Figure 1 is a vertical cross-sectional view of a conventional tank-type fast breeder reactor.
FIG. 2 is a longitudinal sectional view of a tank-type fast breeder reactor showing one embodiment of the present invention, and FIG. 3 is a longitudinal sectional view of a tank-type fast breeder reactor showing another embodiment of the invention. 101... Reactor vessel, 102... Coolant, 103
...Roof slab, 104...Reactor core, 105...
Core support mechanism, 106... Hanging shell, 114... Cylindrical shell, 115.120... Core lower plenum, 116.
...Outer cylindrical body, 117...Outer ring, 118...
・Inner cylindrical body, 119...Inner ring, 12...
Small plenum.

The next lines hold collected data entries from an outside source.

(* ===== verification/OrgConnections.v ===== *)
(** Cluster-wide admission of org connections
    (src/controlplane/configstore/org_connections.go): a FIFO queue of requests
    and a table of leases, in the database world of RuntimeDB.

    The queue is ordered by [enqueued_at], then [request_id]; text order depends
    on the database's collation and is a parameter, of which only that it is a
    total order is used. *)

From Stdlib Require Import Strings.Byte.
From stdpp Require Import prelude gmap strings list fin_maps sorting.
From Stdlib Require Import ZArith Lia.
From S2P Require Import Prelude RuntimeDB RuntimeStore StoreSpec.

Open Scope Z_scope.

Definition missingOwnerOrgConnectionLeaseGrace : Z := 5 * 60 * 1000000.

Definition INSERT_queue (now : time) (e : OrgConnectionQueueEntry) : stmt unit := λ _ s,
  let row := {| Q_RequestID := Q_RequestID e; Q_OrgID := Q_OrgID e; Q_CP := Q_CP e;
                Q_PID := Q_PID e; Q_Protocol := Q_Protocol e; Q_EnqueuedAt := Q_EnqueuedAt e;
                Q_ExpiresAt := Q_ExpiresAt e; Q_GrantedAt := Q_GrantedAt e;
                Q_CanceledAt := Q_CanceledAt e;
                Q_CreatedAt := if IsZero (Q_CreatedAt e) then now else Q_CreatedAt e;
                Q_UpdatedAt := if IsZero (Q_UpdatedAt e) then now else Q_UpdatedAt e |} in
  match t_queue s !! Q_RequestID e with
  | Some _ => None
  | None => Some ((), with_queue (<[ Q_RequestID e := row ]> (t_queue s)) s)
  end.

(** lease_id is the primary key and request_id has a unique index. *)
Definition INSERT_lease (l : OrgConnectionLease) : stmt unit := λ _ s,
  if bool_decide (t_leases s !! L_LeaseID l = None)
     && bool_decide (map_Forall (λ _ l', L_RequestID l' ≠ L_RequestID l) (t_leases s))
  then Some ((), with_leases (<[ L_LeaseID l := l ]> (t_leases s)) s)
  else None.

Definition DELETE_queue (P : OrgConnectionQueueEntry → bool) : stmt unit := λ _ s,
  Some ((), with_queue (delete_where P (t_queue s)) s).
Definition DELETE_leases (P : db → OrgConnectionLease → bool) : stmt unit := λ _ s,
  Some ((), with_leases (delete_where (P s) (t_leases s)) s).

Definition queue_set_times (now ttl : time) (e : OrgConnectionQueueEntry) : OrgConnectionQueueEntry :=
  {| Q_RequestID := Q_RequestID e; Q_OrgID := Q_OrgID e; Q_CP := Q_CP e; Q_PID := Q_PID e;
     Q_Protocol := Q_Protocol e; Q_EnqueuedAt := now; Q_ExpiresAt := now + ttl;
     Q_GrantedAt := Q_GrantedAt e; Q_CanceledAt := Q_CanceledAt e;
     Q_CreatedAt := Q_CreatedAt e; Q_UpdatedAt := Q_UpdatedAt e |}.

Definition queue_set_granted (now : time) (e : OrgConnectionQueueEntry) : OrgConnectionQueueEntry :=
  {| Q_RequestID := Q_RequestID e; Q_OrgID := Q_OrgID e; Q_CP := Q_CP e; Q_PID := Q_PID e;
     Q_Protocol := Q_Protocol e; Q_EnqueuedAt := Q_EnqueuedAt e; Q_ExpiresAt := Q_ExpiresAt e;
     Q_GrantedAt := Some now; Q_CanceledAt := Q_CanceledAt e;
     Q_CreatedAt := Q_CreatedAt e; Q_UpdatedAt := now |}.

Definition is_nil {A} (o : option A) : bool := match o with None => true | Some _ => false end.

Applicant's agent Patent attorney Takehiko Suzue 14-

Claims (3)

[Claims] (1) A reactor vessel containing coolant and having an opening at the top, a roof slab provided to close the opening, a reactor core installed in the reactor vessel, and supporting and accommodating this core. a core support mechanism that suspends the core support mechanism that accommodates the core from the roof slab, a plenum that forms a plenum between the reactor vessel and the core support mechanism, and a suspension shell that suspends the core support mechanism that accommodates the core from the roof slab; A fast breeder reactor comprising a vertical displacement suppression mechanism that suppresses vertical movement of a reactor core and a core support mechanism by compressing coolant in a plenum when dynamic displacement occurs. (2) The vertical displacement suppression mechanism is characterized in that a cylindrical body is raised from the bottom wall of the reactor pressure vessel with a gap between the outer periphery of the core support mechanism and a core lower plenum is formed inside. A fast breeder reactor according to claim 1. (3) The vertical displacement suppression mechanism includes an outer cylindrical shell having an outer ring erected from the bottom wall of the reactor vessel at the upper inner side, and an inner cylindrical shell having an inner ring from the lower end of the core support mechanism to the outer periphery of the lower part; Claim 1, characterized in that the reactor core is constructed by forming a lower core plenum between the core support mechanism and the bottom wall of the reactor vessel, and a small plenum between the outer ring and the inner ring. Fast breeder reactor.